Carpetright is a British carpet retailer founded in 1988 by Lord Philip Harris.

Since July 2024, the retailer has been a division of Tapi Carpets which purchased the Carpetright brand, intellectual property, and some locations from administration proceedings for £3.7 million.

==History==
The company was established by Lord Philip Harris in 1988 when he opened its first shop in Canning Town. It was first listed on the London Stock Exchange in June 1993. In 1999, the company expanded through the acquisition of selected shops from Carpetland and Allied Carpets. It acquired its first operations in Continental Europe in 2002, and in 2005 acquired May’s World of Carpets. In 2007, it added the Storey Carpets business, a firm based in Sunderland, which had 54 stores at the time.

Cascade Investment, LLC, the investment vehicle of Bill Gates, acquired a 3% stake in the company in May 2008. Carpetright expanded again with the purchase of Sleepright UK in 2008. However, in June 2011 it announced significant shop closure plans and that year posted its first loss since 1993.

It was reported on 21 March 2018 that Carpetright was struggling after issuing several profit warnings, and that it was looking at possible shop closures. On 12 April 2018, it was announced that Carpetright would close 92 stores, with a total loss of 300 jobs out of the total workforce of 2,700, as part of restructuring measures.

In May 2018, Carpetright secured a £15 million loan to provide short-term working capital. In November 2019, Carpetright announced that its largest shareholder, Meditor, had agreed to purchase the company. A bid of £15.2 million was accepted by the company, amid fears it could not pay off its debt. Carpetright have estimated that the company would need around £80 million to get out of its debt problems. The company’s gross debt was evaluated at £56 million. According to Carpetright, the rescue deal will help the company complete a turnaround plan in the “very challenging consumer market”. The hedge fund that will acquire the retailer is headed by Talal Shakerchi, the former professional poker player and the former fund manager for Old Mutual. Investec Asset Management backed the bid made by Meditor with more than 11.3 million shares. Carpetright announced the departure of chairman Bob Ivell in January 2020, as the store returned to private ownership after more than 26 years. Several non-executive directors stood down from the board because of the takeover.

=== Sale to Tapi Carpets ===
In July 2024, Carpetright announced it had put itself up for sale, appointing PwC to launch a formal sale process. The firm was purchased in the same month by Tapi Carpets, in a pre-packaged insolvency deal, a transaction that is often associated with the new company shedding its commitments to staff and creditors.

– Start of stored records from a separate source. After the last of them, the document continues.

(** * example-app: the OAuth2/JWT gate and the chat orchestrator

    A shallow embedding of the token and discovery endpoints
    ([routes/oauth.ts], two revisions), the key manager
    ([utils/jwt-keys.ts]), the bearer-token middleware
    ([middleware/auth.ts]), the chat handler ([routes/chat.ts], with and
    without its tool-call loop), the list of allowed models
    ([utils/litellm-config.ts]) and the guest-screening routes
    ([routes/rental.ts]), together with the parts of the JavaScript
    platform they run on: [JSON.parse] / [JSON.stringify], [String.split],
    [parseInt], the [zod] schemas of the requests and the documented
    behaviour of [jsonwebtoken]'s [sign] and [verify]. *)

From Stdlib Require Import ZArith List String Ascii Bool Lia.
From Stdlib Require Import DecimalString DecimalZ DecimalPos.
Import ListNotations.

#[local] Set Warnings "-register-all".
Local Open Scope list_scope.
Local Open Scope string_scope.

(** ** Characters and strings

    A JavaScript string is modelled as a Rocq [string]: the sequence of its
    bytes in UTF-8. *)

Module Chars.

Definition dquote : ascii := ascii_of_N 34.
Definition backslash : ascii := ascii_of_N 92.

Definition code (c : ascii) : N := N_of_ascii c.

Definition is_digit (c : ascii) : bool :=
  (48 <=? code c)%N && (code c <=? 57)%N.

Definition is_digit19 (c : ascii) : bool :=
  (49 <=? code c)%N && (code c <=? 57)%N.

(** JSON white space: space, tab, line feed, carriage return. *)
Definition is_ws (c : ascii) : bool :=
  match code c with
  | 32 | 9 | 10 | 13 => true
  | _ => false
  end%N.

Definition hex_digit (n : N) : ascii :=
  if (n <? 10)%N then ascii_of_N (48 + n) else ascii_of_N (87 + n).

Definition hex_value (c : ascii) : option N :=
  let n := code c in
  if (48 <=? n)%N && (n <=? 57)%N then Some (n - 48)%N
  else if (97 <=? n)%N && (n <=? 102)%N then Some (n - 87)%N
  else if (65 <=? n)%N && (n <=? 70)%N then Some (n - 55)%N
  else None.

Definition str1 (c : ascii) : string := String c EmptyString.

(** [Array.prototype.join] on strings. *)
Fixpoint join (sep : string) (l : list string) : string :=
  match l with
  | [] => ""
  | [x] => x
  | x :: t => x ++ sep ++ join sep t
  end.

(** [String.prototype.split] with a one-character separator: the pieces
    between the separators, the empty ones included; the empty string splits
    into one empty piece. *)
Fixpoint split (sep : ascii) (s : string) : list string :=
  match s with
  | EmptyString => [""]
  | String c r =>
      if Ascii.eqb c sep then "" :: split sep r
      else match split sep r with
           | [] => [str1 c]
           | p :: ps => String c p :: ps
           end
  end.

End Chars.

(** ** JSON values, [JSON.stringify] and [JSON.parse] *)

Module JSON.
Import Chars.

(** A number is kept as its literal: the program never computes with the
    numbers of a request body, it only asks whether a value is one. *)
Inductive Json : Type :=
| JNull
| JBool (b : bool)
| JNum (lit : string)
| JStr (s : string)
| JArr (items : list Json)
| JObj (members : list (string * Json)).

(** The integer [z] as a JSON number. *)
Definition JInt (z : Z) : Json := JNum (NilZero.string_of_int (Z.to_int z)).

(** *** Printing *)

Definition escape_char (c : ascii) : string :=
  if Ascii.eqb c dquote then String backslash (str1 dquote)
  else if Ascii.eqb c backslash then String backslash (str1 backslash)
  else if (code c <? 32)%N then
    match code c with
    | 8 => String backslash "b"
    | 9 => String backslash "t"
    | 10 => String backslash "n"
    | 12 => String backslash "f"
    | 13 => String backslash "r"
    | n => String backslash
             ("u00" ++ String (hex_digit (n / 16)) (str1 (hex_digit (n mod 16))))
    end%N
  else str1 c.

Fixpoint escape (s : string) : string :=
  match s with
  | EmptyString => ""
  | String c r => escape_char c ++ escape r
  end.

Definition quote (s : string) : string :=
  String dquote (escape s ++ str1 dquote).

Fixpoint stringify (v : Json) : string :=
  match v with
  | JNull => "null"
  | JBool true => "true"
  | JBool false => "false"
  | JNum lit => lit
  | JStr s => quote s
  | JArr items => "[" ++ join "," (map stringify items) ++ "]"
  | JObj members =>
      "{" ++ join "," (map (fun kv => quote (fst kv) ++ ":" ++ stringify (snd kv))
                           members) ++ "}"
  end.

(** *** Parsing *)

Fixpoint skip_ws (s : string) : string :=
  match s with
  | String c r => if is_ws c then skip_ws r else s
  | EmptyString => s
  end.

Fixpoint take_digits (s : string) : string * string :=
  match s with
  | String c r =>
      if is_digit c then let (ds, r') := take_digits r in (String c ds, r')
      else ("", s)
  | EmptyString => ("", "")
  end.
(** Moving an environment variable does not touch the other settings. *)
Lemma getenv_default_insert_ne (env : environ) (k k' : string) (v d : pystr) :
  k ≠ k' → getenv_default (<[k := v]> env) k' d = getenv_default env k' d.
Proof. intros. unfold getenv_default. by rewrite lookup_insert_ne. Qed.

Lemma getenv_default_delete_ne (env : environ) (k k' : string) (d : pystr) :
  k ≠ k' → getenv_default (delete k env) k' d = getenv_default env k' d.
Proof. intros. unfold getenv_default. by rewrite lookup_delete_ne. Qed.

(** C1: [get_model] (both MCP scripts) selects the cloud configuration
    exactly when OPENAI_API_KEY is present, non-empty and different from
    "sk-insecure", and the local configuration (placeholder credential, local
    endpoint, local model identifier) exactly otherwise; an empty key gives
    the same result as an unset one. *)
Theorem get_model_selection (env : environ) :
  let key := env !! "OPENAI_API_KEY" in
  (usable key ↔ cloud_selected (V7.OPENAI_MODEL_NAME env) key (V7.get_model env))
  ∧ (¬ usable key ↔
       local_selected (V7.MODEL_RUNNER_URL env) (V7.MODEL_RUNNER_MODEL env)
         (V7.get_model env))
  ∧ (usable key ↔
       cloud_selected (Mcp.OPENAI_MODEL_NAME env) key (Mcp.get_model env).2)
  ∧ (¬ usable key ↔
       local_selected (Mcp.MODEL_RUNNER_URL env) (Mcp.MODEL_RUNNER_MODEL env)
         (Mcp.get_model env).2)
  ∧ V7.get_model (<["OPENAI_API_KEY" := []]> env)
    = V7.get_model (delete "OPENAI_API_KEY" env)
  ∧ Mcp.get_model (<["OPENAI_API_KEY" := []]> env)
    = Mcp.get_model (delete "OPENAI_API_KEY" env).
Proof.
  intros key. subst key.
  assert (Hcl : ∀ name m, client_args m =
            {| api_key := lit "sk-insecure"; base_url := Some name |} →
            ∀ n, ¬ cloud_selected n (env !! "OPENAI_API_KEY") m).
  { intros name m Hm n (k & _ & Hc & _). rewrite Hc in Hm. discriminate. }
  split_and!.
  - split.
    + intros Hu. destruct (V7_get_model_cloud env Hu) as (k & Hk & _ & ->).
      by exists k.
    + intros Hc. destruct (usable_decidable (env !! "OPENAI_API_KEY")) as [|Hn]; [done|].
      exfalso. eapply Hcl; [|exact Hc]. by rewrite (V7_get_model_local env Hn).
  - split.
    + intros Hn. by rewrite (V7_get_model_local env Hn).
    + intros [Hl _] Hu. destruct (V7_get_model_cloud env Hu) as (k & _ & Hsk & Heq).
      rewrite Heq in Hl. simpl in Hl. congruence.
  - split.
    + intros Hu. destruct (Mcp_get_model_cloud env Hu) as (k & Hk & _ & ->).
      by exists k.
    + intros Hc. destruct (usable_decidable (env !! "OPENAI_API_KEY")) as [|Hn]; [done|].
      exfalso. eapply Hcl; [|exact Hc]. by rewrite (Mcp_get_model_local env Hn).
  - split.
    + intros Hn. by rewrite (Mcp_get_model_local env Hn).
    + intros [Hl _] Hu. destruct (Mcp_get_model_cloud env Hu) as (k & _ & Hsk & Heq).
      rewrite Heq in Hl. simpl in Hl. congruence.
  - unfold V7.get_model, V7.OPENAI_API_KEY, getenv.
    rewrite lookup_insert_eq, lookup_delete_eq. simpl.
    unfold V7.MODEL_RUNNER_URL, V7.MODEL_RUNNER_MODEL.
    by rewrite !getenv_default_insert_ne, !getenv_default_delete_ne.
  - unfold Mcp.get_model, Mcp.OPENAI_API_KEY, getenv.
    rewrite lookup_insert_eq, lookup_delete_eq. simpl.
    unfold Mcp.MODEL_RUNNER_URL, Mcp.MODEL_RUNNER_MODEL.
    by rewrite !getenv_default_insert_ne, !getenv_default_delete_ne.
Qed.

(** With a usable key the top-level script hands [OpenAIModel] no sampling
    parameters at all. *)
Lemma V7_cloud_model_not_fully_specified :
  ¬ fully_specified (V7.get_model {[ "OPENAI_API_KEY" := lit "sk-live-123" ]}).
Proof. vm_compute. intros [x Hx]. discriminate. Qed.

(** C9 (as amended): in the example script both branches of [get_model]
    carry sampling parameters (temperature 0.1, at most 1000 tokens); in the
    top-level script the local branch carries them (temperature 0.0, at most
    512 tokens) and the cloud branch carries none. Every branch carries a
    model identifier and a credential. *)
Theorem get_model_sampling (env : environ) :
  let key := env !! "OPENAI_API_KEY" in
  params (Mcp.get_model env).2
    = Some {| temperature := 1 # 10; max_tokens := 1000 |}
  ∧ fully_specified (Mcp.get_model env).2
  ∧ (usable key ↔ params (V7.get_model env) = None)
  ∧ (¬ usable key ↔
       params (V7.get_model env) = Some {| temperature := 0 # 1; max_tokens := 512 |})
  ∧ (fully_specified (V7.get_model env) ↔ ¬ usable key).
Proof.
  intros key. subst key.
  destruct (usable_decidable (env !! "OPENAI_API_KEY")) as [Hu|Hn].
  - destruct (V7_get_model_cloud env Hu) as (k & _ & _ & HV).
    destruct (Mcp_get_model_cloud env Hu) as (k' & _ & _ & HM).
    rewrite HV, HM. unfold fully_specified. simpl.
    split_and!; [done | by eexists | tauto | | ].
    + split; [tauto | discriminate].
    + split; [intros [? ?]; discriminate | tauto].
  - rewrite (V7_get_model_local env Hn), (Mcp_get_model_local env Hn).
    unfold fully_specified. simpl.
    split_and!; [done | by eexists | | tauto | ].
    + split; [tauto | discriminate].
    + split; [done | by eexists].
Qed.

(** ** The file-system primitives *)

Lemma bind_inv {A B} (m : M A) (f : A → M B) w r w' :
  (m ≫= f) w = (r, w') →
  (∃ e, m w = (inl e, w') ∧ r = inl e)
  ∨ (∃ a w1, m w = (inr a, w1) ∧ f a w1 = (r, w')).
Proof.
  unfold mbind, M_bind. destruct (m w) as [[e|a] w1]; intros H.
  - left. exists e. by inversion H.
  - right. by exists a, w1.
Qed.

Lemma pair_eq_fst {A B} (p : A * B) (a : A) : p.1 = a → p = (a, p.2).
Proof. destruct p. simpl. by intros ->. Qed.

Lemma with_open_w_inv {A} (p : PurePath) (body : location → M A) w r w' :
  with_open_w p body w = (r, w') →
  (∃ e, open_w p w = (inl e, w') ∧ r = inl e)
  ∨ (∃ f w1 rb w2, open_w p w = (inr f, w1) ∧ body f w1 = (rb, w2)
       ∧ ((∃ e, close f w2 = (inl e, w') ∧ r = inl e)
          ∨ (close f w2 = (inr (), w') ∧ r = rb))).
Proof.
  unfold with_open_w. destruct (open_w p w) as [[e|f] w1]; intros H.
  - left. exists e. by inversion H.
  - right. destruct (body f w1) as [rb w2] eqn:Hb.
    exists f, w1, rb, w2. split_and!; try done.
    destruct (close f w2) as [[e'|[]] w3]; inversion H; subst; eauto.
Qed.

Lemma files_set_nodes w n : files (set_nodes w n) = omap file_data n.
Proof. done. Qed.

Lemma syscall_nodes w r w' : syscall w = (r, w') → nodes w' = nodes w ∧ cwd w' = cwd w.
Proof.
  unfold syscall. destruct (faults w) as [|[e|] fs]; intros [= <- <-]; done.
Qed.

Lemma syscall_files w r w' : syscall w = (r, w') → files w' = files w.
Proof. intros H. apply syscall_nodes in H as [H _]. unfold files. by rewrite H. Qed.

Lemma upd_refl l w : upd l w w.
Proof. by left. Qed.

Lemma upd_files l w w' : files w' = files w → upd l w w'.
Proof. by left. Qed.

Lemma upd_trans l w1 w2 w3 : upd l w1 w2 → upd l w2 w3 → upd l w1 w3.
Proof.
  intros [H12|[d H12]] [H23|[d' H23]]; unfold upd; rewrite H23, H12; eauto.
  right. exists d'. apply insert_insert_eq.
Qed.

Lemma lexical_cons cur c rest :
  lexical cur (c :: rest)
  = lexical (if bool_decide (c = dotdot) then parent cur else cur ++ [c]) rest.
Proof. done. Qed.

Lemma walk_lexical n p cur comps l :
  walk n p cur comps = inr l → l = lexical cur comps.
Proof.
  revert cur. induction comps as [|c rest IH]; intros cur; simpl.
  - by intros [= <-].
  - destruct (is_dir n cur); [apply IH|].
    destruct (n !! cur) as [[|?]|]; discriminate.
Qed.

Lemma resolve_lexical w p l :
  root p ≠ 0 → resolve w p = inr l → l = location_of p.
Proof.
  intros Hr. unfold resolve. apply N.eqb_neq in Hr. rewrite Hr.
  apply walk_lexical.
Qed.
Lemma prefix_self_app (p s : string) : String.prefix p (p ++ s) = true.
Proof.
  induction p as [| c p IH]; simpl; [destruct s; reflexivity |].
  destruct (Ascii.ascii_dec c c) as [_ | Hne]; [exact IH |].
  exfalso. apply Hne. reflexivity.
Qed.

End StrFacts.

(* ================================================================== *)
(** * Properties of the retrying JSON generator *)
(* ================================================================== *)

Module GeneratorProps.

Import Str StrAux Json LocalModel Samples GeneratorAux.
Local Open Scope string_scope.

Lemma lower_app (a b : string) : lower (a ++ b) = lower a ++ lower b.
Proof. induction a as [| c a IH]; simpl; [reflexivity | rewrite IH; reflexivity]. Qed.

Lemma prefix_app (kw a b : string) :
  String.prefix kw a = true -> String.prefix kw (a ++ b) = true.
Proof.
  revert a. induction kw as [| c kw IH]; intros a H;
    [destruct (a ++ b); reflexivity |].
  destruct a as [| d a]; simpl in *; [discriminate |].
  destruct (Ascii.ascii_dec c d); [apply IH; assumption | discriminate].
Qed.

Lemma contains_app_l (kw a b : string) :
  contains kw a = true -> contains kw (a ++ b) = true.
Proof.
  induction a as [| c a IH]; intros H.
  - simpl in H. rewrite orb_false_r in H.
    destruct kw; [destruct b; reflexivity | discriminate].
  - cbn [contains] in H. apply orb_true_iff in H.
    change (String c a ++ b) with (String c (a ++ b)). cbn [contains].
    apply orb_true_iff. destruct H as [H | H].
    + left. apply (prefix_app kw (String c a) b H).
    + right. apply IH. exact H.
Qed.

Lemma contains_app_r (kw a b : string) :
  contains kw b = true -> contains kw (a ++ b) = true.
Proof.
  intros H. induction a as [| c a IH]; [exact H |].
  change (String c a ++ b) with (String c (a ++ b)). cbn [contains].
  rewrite IH. apply orb_true_r.
Qed.

(** ** A bare object passes the cleaning unchanged *)



Section Retry.

Variable json_loads : string -> option json.

Lemma generate_text (llm : backend) (calls : nat) (text : string) :
  llm calls = Ok text -> generate llm calls = (Ok (strip text), S calls).
Proof. intros H. unfold generate. rewrite H. reflexivity. Qed.
Record ListResourceTemplatesResult : Type := mkListResourceTemplatesResult {
  resourceTemplates : list ResourceTemplate;
  templates_nextCursor : option string
}.

Record ListPromptsResult : Type := mkListPromptsResult {
  prompts : list Prompt;
  prompts_nextCursor : option string
}.

Record TextContent : Type := mkTextContent {
  content_type : string;
  text : string
}.

Record CallToolResult : Type := mkCallToolResult {
  content : list TextContent;
  isError : bool
}.

(** [pydantic.AnyUrl(s)]: the client only ever builds it from a string
    and hands it to the session. *)
Variant AnyUrl : Type := mkAnyUrl (s : string).

(** ** Configuration *)

Record ServerConfig : Type := mkServerConfig {
  command : string;
  args : list string
}.

(** [MCPServersConfig.mcpServers], in the order [items()] yields it. *)
Abbreviation MCPServersConfig := (list (string * ServerConfig)).

Record StdioServerParameters : Type := mkStdioServerParameters {
  params_command : string;
  params_args : list string
}.

(** ** Sessions and the outside world *)

Module ClientSession.
(** One connection handle.  [id] is the identity of the Python object;
    the other fields are what the server answers to the handshake and
    to each discovery query ([inl e]: the awaited call raises [e]). *)
Record t : Type := mk {
  id : nat;
  initialize : Exn + unit;
  list_tools : Exn + ListToolsResult;
  list_resources : Exn + ListResourcesResult;
  list_resource_templates : Exn + ListResourceTemplatesResult;
  list_prompts : Exn + ListPromptsResult
}.
End ClientSession.

(** What happens when the client opens a connection on behalf of the
    provider [server_name]: entering [stdio_client(params)] and then
    [ClientSession(read, write)] on the exit stack either raises or
    yields a session. *)
Definition World : Type :=
  string -> StdioServerParameters -> Exn + ClientSession.t.

(** ** Client state *)

Record ServerCapabilities : Type := mkServerCapabilities {
  caps_name : string;
  caps_tools : option ListToolsResult;
  caps_resources : option ListResourcesResult;
  caps_resource_templates : option ListResourceTemplatesResult;
  caps_prompts : option ListPromptsResult
}.

Record MultiServerClient : Type := mkClient {
  sessions : gmap string ClientSession.t;
  capabilities : list (string * ServerCapabilities);
  tool_to_server : gmap string string;
  prompt_to_server : gmap string string
}.

(** [MultiServerClient.__init__] *)
Definition init : MultiServerClient :=
  {| sessions := ∅; capabilities := []; tool_to_server := ∅;
     prompt_to_server := ∅ |}.

(** *** Insertion-ordered dictionary *)

Section Dict.
Context {V : Type}.

(** [d.get(k)] *)
Fixpoint dict_get (k : string) (d : list (string * V)) : option V :=
  match d with
  | [] => None
  | (k', v) :: d' => if decide (k = k') then Some v else dict_get k d'
  end.

(** [d[k] = v] *)
Fixpoint dict_set (k : string) (v : V) (d : list (string * V))
  : list (string * V) :=
  match d with
  | [] => [(k, v)]
  | (k', v') :: d' =>
      if decide (k = k') then (k, v) :: d' else (k', v') :: dict_set k v d'
  end.

(** [d.keys()] *)
Definition dict_keys (d : list (string * V)) : list string := d.*1.

End Dict.

(** *** Log records *)

Variant Kind : Type := KTool | KResource | KResourceTemplate | KPrompt.

Inductive LogRecord : Type :=
| Info_connecting_to (n : nat)
| Info_connecting (server_name : string)
| Info_found (server_name : string) (kind : Kind) (n : nat)
| Info_connected (n : nat)
| Warn_collision (kind : Kind) (name existing_server server_name : string)
| Warn_none_available (server_name : string) (kind : Kind) (e : Exn)
| Warn_failed_to_connect (server_name : string) (e : Exn).

(** ** The client's monad: state, log and exceptions

    A computation runs on the client and the log written so far and ends
    with a value or with an exception.  As in Python, what was assigned
    before an exception is raised stays assigned. *)

Definition Mem : Type := MultiServerClient * list LogRecord.

Definition M (A : Type) : Type := Mem -> (Exn + A) * Mem.

Definition ret {A} (a : A) : M A := fun w => (inr a, w).

Definition raise {A} (e : Exn) : M A := fun w => (inl e, w).

Definition bind {A B} (m : M A) (k : A -> M B) : M B :=
  fun w => match m w with
           | (inl e, w') => (inl e, w')
           | (inr a, w') => k a w'
           end.

Notation "x <- m ;; k" := (bind m (fun x => k))
  (at level 100, m at next level, right associativity).
Notation "m ;; k" := (bind m (fun _ => k))
  (at level 100, right associativity).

As part of the acquisition, Tapi Carpets would acquire 54 stores, along with 300 jobs and 2 warehouses. The business outside the UK and Ireland (which would be kept by Nestware Holdings), 218 stores and the company's headquarters in Purfleet would not be part of the deal, affecting more than 1,000 jobs.

==Operations==
As of 2019, the company had more than 470 shops. It has expanded into Belgium, the Netherlands, and the Republic of Ireland. It sells a wide variety of beds, mattresses, carpets, laminate flooring, vinyl flooring and rugs. On 14 October 2025, Carpetright was declared bankrupt in The Netherlands.

==Marketing==
It was announced in March 2020 that Carpetright would become the new main shirt sponsor for Exeter City F.C. from the start of the 2020/21 season.